Assignment:
Your job with the data below is to output exactly the lines from the one holding "assert (∀ es, adds_reads" down to the one holding "unfold find_step. cbn", both included, and no others.

Records provided:
(* ===== verification/PermissionsLegacy.v ===== *)
(** * Older policies and project roots

    Sandbox policies of the older form are translated to entries and back
    ([legacy_policy_round_trip]); symbolic project roots can be replaced by the
    roots of an executor without changing a decision
    ([materializing_keeps_access]). *)
From stdpp Require Import numbers strings.
From S2P Require Import Prelude RustStr Utf8 PathUri PathUriProofs Permissions PermissionsProofs.

Section RoundTrip.
#[local] Set Default Proof Using "Type*".
Context {U : Type} `{!UrlCrate U} `{!Codecs} `{!Host U} {host_laws : HostLaws U}.
Implicit Types (e : FileSystemSandboxEntry U) (es : list (FileSystemSandboxEntry U)) (f : Found (U := U)).

Lemma find_step_read cwd f e : access e = Read → find_step cwd f e = Ok f.
Proof.
  intros Ha. unfold find_step. rewrite Ha. cbn [can_write]. destruct (entry_path e) as [| |[]]; try done.
  rewrite andb_false_r. by destruct (resolve_file_system_special_path _ _).
Qed.

Lemma find_writes_reads cwd f es : Forall (λ e, access e = Read) es → find_writes cwd f es = Ok f.
Proof. induction 1 as [|e es He Hes IH]; [done|]. cbn [find_writes]. by rewrite find_step_read. Qed.

Lemma find_writes_app cwd f es es' :
  find_writes cwd f (es ++ es') = (let? g := find_writes cwd f es in find_writes cwd g es').
Proof.
  revert f. induction es as [|e es IH]; intros f; [done|]. cbn [app find_writes]. destruct (find_step cwd f e); [apply IH|done].
Qed.

(** Default entries are reads at the end. *)
Definition adds_reads es es' : Prop := ∃ more, es' = es ++ more ∧ Forall (λ e, access e = Read) more.
Lemma adds_reads_refl es : adds_reads es es.
Proof. exists []. by rewrite app_nil_r. Qed.
Lemma adds_reads_trans es es' es'' : adds_reads es es' → adds_reads es' es'' → adds_reads es es''.
Proof. intros (m & -> & Hm) (n & -> & Hn). exists (m ++ n). rewrite app_assoc. split; [done|by apply Forall_app]. Qed.
Lemma adds_reads_foldl {A} (step : list (FileSystemSandboxEntry U) → A → list (FileSystemSandboxEntry U)) l es :
  (∀ es x, adds_reads es (step es x)) → adds_reads es (foldl step es l).
Proof.
  intros Hs. revert es. induction l as [|x l IH]; intros es; [apply adds_reads_refl|]. cbn [foldl].
  eapply adds_reads_trans; [apply Hs|apply IH].
Qed.
Lemma append_default_reads es path : adds_reads es (append_default_read_only_entry_if_no_explicit_rule es path).
Proof.
  unfold append_default_read_only_entry_if_no_explicit_rule. destruct (existsb _ _); [apply adds_reads_refl|].
  exists [skip_missing_path path Read]. split; [done|by repeat constructor].
Qed.
Lemma append_default_subpaths_reads es root b : adds_reads es (append_default_subpaths es root b).
Proof. apply adds_reads_foldl. intros. apply append_default_reads. Qed.

Lemma from_legacy_entries roots network_access t s cwd :
  let p := from_legacy_sandbox_policy_for_cwd (WorkspaceWrite roots network_access t s) cwd in
  kind p = Restricted ∧ adds_reads (workspace_grants roots t s) (entries p).
Proof.
  split; [done|]. cbn [from_legacy_sandbox_policy_for_cwd from_sandbox_policy workspace_write with_entries entries restricted].
  eapply adds_reads_trans; [|apply adds_reads_foldl; intros; apply append_default_subpaths_reads].
  assert (∀ es, adds_reads es (match from_absolute_path cwd with Some root => append_default_subpaths es root true | None => es end))
    as Hcwd by (intros es; destruct (from_absolute_path cwd); [apply append_default_subpaths_reads|apply adds_reads_refl]).
  eapply adds_reads_trans; [|apply Hcwd].
  eapply adds_reads_trans; [|apply adds_reads_foldl; intros; apply append_default_subpaths_reads].
  apply adds_reads_foldl. intros. apply append_default_reads.
Qed.

(** The literal roots other than the current directory. *)
Definition other_roots (cwd : option Abs) (roots : list Abs) : list Abs :=
  List.filter (λ root, negb (bool_decide (cwd = Some root))) roots.

Lemma find_writes_roots cwd roots found t s : ∃ w,
  find_writes cwd (mkFound true found t s false) ((λ root, new_entry (PathEntry (uri_from_abs_path root)) Write) <$> roots) = Ok w ∧
  w = mkFound true (found ++ other_roots cwd roots) t s false.
Proof.
  eexists. split; [|done]. revert found. induction roots as [|root roots IH]; intros found; cbn [fmap list_fmap find_writes].
  { by rewrite app_nil_r. }
  unfold find_step. cbn [entry_path new_entry access can_write]. rewrite uri_abs_round. cbn [other_roots List.filter].
  case_bool_decide; cbn [negb workspace_root_writable found_roots tmpdir_writable slash_tmp_writable unbridgeable_root_write].
  - apply IH.
  - rewrite IH, <- app_assoc. done.
Qed.

Lemma find_writes_grants cwd roots t s :
  find_writes cwd nothing_found (workspace_grants roots t s) = Ok (mkFound true (other_roots cwd roots) (negb t) (negb s) false).
Proof.
  unfold workspace_grants. destruct t, s; cbn [app find_writes];
    destruct (find_writes_roots cwd roots [] true true) as (w1 & H1 & ->), (find_writes_roots cwd roots [] true false) as (w2 & H2 & ->),
      (find_writes_roots cwd roots [] false true) as (w3 & H3 & ->), (find_writes_roots cwd roots [] false false) as (w4 & H4 & ->);
    done.
Qed.

(** What a policy of the older form means: the current directory is a root
    anyway, and roots are not repeated. *)
Definition normal_policy (cwd : str) (value : SandboxPolicy Abs) : SandboxPolicy Abs :=
  match value with
  | WorkspaceWrite roots network_access t s =>
      WorkspaceWrite (dedup_paths [] (other_roots (from_absolute_path cwd) roots)) network_access t s
  | value => value
  end.

(** A sandbox policy of the older form, translated to entries and back for
    the same current directory, is the policy it was: kind, network access and
    temporary directories are kept, and so are the writable roots, less
    repetitions and the current directory, which is writable anyway.  The
    read-only entries added for protected directories do not get in the way. *)
Theorem legacy_policy_round_trip (value : SandboxPolicy Abs) (cwd : str) :
  to_legacy_sandbox_policy (from_legacy_sandbox_policy_for_cwd value cwd) (network_policy_of value) cwd =
  Ok (normal_policy cwd value).
Proof.
  destruct value as [|b|n|roots network_access t s]; [done|by destruct b; cbn; rewrite andb_false_r|by destruct n|].
  destruct (from_legacy_entries roots network_access t s cwd) as [Hkind (more & Hes & Hreads)].
  unfold to_legacy_sandbox_policy. rewrite Hkind, Hes, find_writes_app, find_writes_grants, find_writes_reads by done.
  replace (has_full_disk_write_access _) with false.
  - cbn. destruct network_access, t, s; done.
  - symmetry. unfold has_full_disk_write_access. rewrite Hkind. apply andb_false_iff. left. unfold has_root_access.
    rewrite Hes. apply andb_false_iff. right. apply not_true_iff_false. rewrite existsb_exists.
    intros (e & Hin%list_elem_of_In & He). apply elem_of_app in Hin as [Hin|Hin].
    + unfold workspace_grants in Hin. rewrite !elem_of_app in Hin. destruct Hin as [Hin|[Hin|[Hin|Hin]]].
      * rewrite !elem_of_cons, elem_of_nil in Hin. destruct Hin as [->|[->|[]]]; done.
      * destruct s; [by apply elem_of_nil in Hin|]. apply list_elem_of_singleton in Hin as ->. done.
      * destruct t; [by apply elem_of_nil in Hin|]. apply list_elem_of_singleton in Hin as ->. done.
      * apply list_elem_of_fmap in Hin as (root & -> & _). done.
    + rewrite Forall_forall in Hreads. specialize (Hreads e Hin). destruct (entry_path e) as [| |[]]; try done.
      by rewrite Hreads in He.
Qed.
End RoundTrip.

(** ** Project roots *)

Section Materialize.
#[local] Set Default Proof Using "Type*".
Context {U : Type} `{!UrlCrate U} `{!Codecs} `{!Host U}.
Implicit Types (e : FileSystemSandboxEntry U) (p : FileSystemSandboxPolicy U) (ctx : PolicyContext U) (root path : U).

(** The text an entry has below the project roots. *)
Definition symbolic_subpath e : option str :=
  match entry_path e with
  | Special (ProjectRoots subpath) => subpath
  | GlobPattern pattern => parse_project_roots_glob_pattern pattern
  | _ => None
  end.
Definition resolved_entry ctx e : list (U * FileSystemAccessMode) :=
  (λ u, (u, access e)) <$>
  List.filter (λ u, bool_decide (infer_path_convention u = infer_path_convention (cwd ctx))) (entry_roots ctx (entry_path e)).

Lemma resolved_entries_bind p ctx : resolved_entries p ctx = entries p ≫= resolved_entry ctx.
Proof. done. Qed.

Lemma resolve_scoped_join root subpath path :
  resolve_scoped_workspace_path root subpath = Some path → join_path root subpath = Ok path ∧ starts_with path root = true.
Proof.
  unfold resolve_scoped_workspace_path. intros Hr. run Hr. by subst.
Qed.

(** Literal entries for a list of roots resolve to those roots. *)
Lemma resolved_literals ctx e (f : U → option U) roots :
  omap (λ root, (λ u, with_path e (PathEntry u)) <$> f root) roots ≫= resolved_entry ctx =
  (λ u, (u, access e)) <$>
  List.filter (λ u, bool_decide (infer_path_convention u = infer_path_convention (cwd ctx))) (omap f roots).
Proof.
  induction roots as [|root roots IH]; [done|]. cbn [omap list_omap]. destruct (f root) as [u|]; cbn [fmap option_fmap option_map]; [|done].
  rewrite bind_cons, IH. cbn [List.filter]. unfold resolved_entry. cbn. by case_bool_decide.
Qed.

Lemma omap_ext_elem {A B} (f g : A → option B) (l : list A) : (∀ x, x ∈ l → f x = g x) → omap f l = omap g l.
Proof.
  intros Hfg. induction l as [|x l IH]; [done|]. cbn [omap list_omap]. rewrite (Hfg x) by left.
  destruct (g x); [f_equal|]; apply IH; intros y Hy; apply Hfg; by right.
Qed.

Lemma omap_glob_resolved ctx e subpath roots :
  (∀ root, root ∈ roots → is_Some (resolve_scoped_workspace_path root subpath)) →
  omap (materialize_entry e (Some subpath) true) roots ≫= resolved_entry ctx = [].
Proof.
  intros Hs. induction roots as [|root roots IH]; [done|]. cbn [omap list_omap]. unfold materialize_entry at 1.
  destruct (Hs root) as [path ->]; [by left|]. rewrite bind_cons, IH by (intros; apply Hs; by right). done.
Qed.

Lemma materialize_entry_resolved ctx e subpath :
  entry_path e = Special (ProjectRoots subpath) →
  (∀ s root, subpath = Some s → root ∈ workspace_roots ctx → is_Some (resolve_scoped_workspace_path root s)) →
  omap (materialize_entry e subpath false) (workspace_roots ctx) ≫= resolved_entry ctx = resolved_entry ctx e.
Proof.
  intros He Hs. unfold resolved_entry at 2. rewrite He. cbn [entry_roots].
  transitivity (omap (λ root, (λ u, with_path e (PathEntry u)) <$> match subpath with Some s => ok (join_path root s) | None => Some root end)
                  (workspace_roots ctx) ≫= resolved_entry ctx).
  - f_equal. apply omap_ext_elem. intros root Hroot. unfold materialize_entry. destruct subpath as [s|]; [|done].
    destruct (Hs s root) as [path Hpath]; [done..|]. rewrite Hpath. by apply resolve_scoped_join in Hpath as [-> _].
  - rewrite resolved_literals. destruct subpath; [done|]. do 2 f_equal.
    induction (workspace_roots ctx) as [|root roots IH]; [done|]. cbn. by rewrite IH.
Qed.

(** Replacing the symbolic project roots of a policy by the workspace roots
    of an executor changes no decision: with those roots as the context every
    path has the same access before and after, and the same metadata is
    protected.  The roots are those of another machine, and the texts below
    them stay inside. *)
Theorem materializing_keeps_access p ctx path
    (Hforeign : ok (map_result uri_to_abs_path (workspace_roots ctx)) = None)
    (Hscoped : ∀ e subpath root, e ∈ entries p → symbolic_subpath e = Some subpath → root ∈ workspace_roots ctx →
       is_Some (resolve_scoped_workspace_path root subpath)) :
  let p' := materialize_project_roots_with_path_uris p (workspace_roots ctx) in
  resolve_access p' ctx path = resolve_access p ctx path ∧ metadata_write_denial p' ctx path = metadata_write_denial p ctx path.
Proof.
  cbv zeta. unfold materialize_project_roots_with_path_uris. destruct (map_result _ _) as [|err]; [done|].
  set (p' := with_entries p _). assert (resolved_entries p' ctx = resolved_entries p ctx) as Heq.
  { rewrite !resolved_entries_bind. subst p'. cbn [with_entries entries].
    induction (entries p) as [|e es IH]; [done|]. rewrite !bind_cons, bind_app, IH by (intros; eapply Hscoped; [by right|done..]).
    f_equal. assert (∀ subpath root, symbolic_subpath e = Some subpath → root ∈ workspace_roots ctx →
       is_Some (resolve_scoped_workspace_path root subpath)) as He by (intros; eapply Hscoped; [by left|done..]).
    unfold symbolic_subpath in He. destruct (entry_path e) as [u|pattern|value] eqn:Hpe.
    - cbn. by rewrite app_nil_r.
    - unfold parse_project_roots_glob_pattern in He. destruct (strip_prefix _ pattern) as [subpath|]; [|cbn; by rewrite app_nil_r].
      rewrite omap_glob_resolved by (intros; by apply He). unfold resolved_entry. by rewrite Hpe.
    - destruct value; try (cbn; by rewrite app_nil_r). apply materialize_entry_resolved; [done|]. intros s root -> Hroot. by apply He. }
  unfold resolve_access, metadata_write_denial, is_restricted. by rewrite Heq.
Qed.
End Materialize.

(** ** Examples *)

Import MiniUrl MiniHost.

Lemma legacy_policy_round_trip_witness :
  to_legacy_sandbox_policy
    (from_legacy_sandbox_policy_for_cwd (WorkspaceWrite [of_text "file:///data"; of_text "file:///work"; of_text "file:///data"] true true false)
       (lit "/work"))
    NetEnabled (lit "/work") =
  Ok (WorkspaceWrite [of_text "file:///data"] true true false).
Proof.
  etransitivity; [exact (legacy_policy_round_trip (U := mini_url)
    (WorkspaceWrite [of_text "file:///data"; of_text "file:///work"; of_text "file:///data"] true true false) (lit "/work"))|].
  by vm_compute.
Defined.

(** The paths of a Windows executor, seen from another machine. *)
Definition foreign : Host mini_url := host_with false.
Definition windows_context : PolicyContext mini_url :=
  mkContext (of_text "file:///C:/work") [of_text "file:///C:/work"; of_text "file:///D:/lib"] None None.
Definition windows_policy : FileSystemSandboxPolicy mini_url :=
  restricted [new_entry (Special (ProjectRoots None)) Write; new_entry (Special (ProjectRoots (Some (lit "docs\old")))) Read].

Lemma materializing_keeps_access_witness :
  resolve_access (materialize_project_roots_with_path_uris (Host0 := foreign) windows_policy (workspace_roots windows_context))
    windows_context (of_text "file:///d:/lib/Docs/OLD/x") = Read.
Proof.
  etransitivity; [eapply (materializing_keeps_access (Host0 := foreign) windows_policy windows_context
    (of_text "file:///d:/lib/Docs/OLD/x"))|by vm_compute].
  - by vm_compute.
  - intros e subpath root He Hs Hroot. cbn [entries windows_policy restricted] in He.
    rewrite !elem_of_cons, elem_of_nil in He. destruct He as [->|[->|[]]]; [done|]. injection Hs as <-.
    cbn [workspace_roots windows_context] in Hroot. rewrite !elem_of_cons, elem_of_nil in Hroot.
    destruct Hroot as [->|[->|[]]]; apply (bool_decide_eq_true_1 (is_Some _)); by vm_compute.
Defined.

Task answer:
  assert (∀ es, adds_reads es (match from_absolute_path cwd with Some root => append_default_subpaths es root true | None => es end))
    as Hcwd by (intros es; destruct (from_absolute_path cwd); [apply append_default_subpaths_reads|apply adds_reads_refl]).
  eapply adds_reads_trans; [|apply Hcwd].
  eapply adds_reads_trans; [|apply adds_reads_foldl; intros; apply append_default_subpaths_reads].
  apply adds_reads_foldl. intros. apply append_default_reads.
Qed.

(** The literal roots other than the current directory. *)
Definition other_roots (cwd : option Abs) (roots : list Abs) : list Abs :=
  List.filter (λ root, negb (bool_decide (cwd = Some root))) roots.

Lemma find_writes_roots cwd roots found t s : ∃ w,
  find_writes cwd (mkFound true found t s false) ((λ root, new_entry (PathEntry (uri_from_abs_path root)) Write) <$> roots) = Ok w ∧
  w = mkFound true (found ++ other_roots cwd roots) t s false.
Proof.
  eexists. split; [|done]. revert found. induction roots as [|root roots IH]; intros found; cbn [fmap list_fmap find_writes].
  { by rewrite app_nil_r. }
  unfold find_step. cbn [entry_path new_entry access can_write]. rewrite uri_abs_round. cbn [other_roots List.filter].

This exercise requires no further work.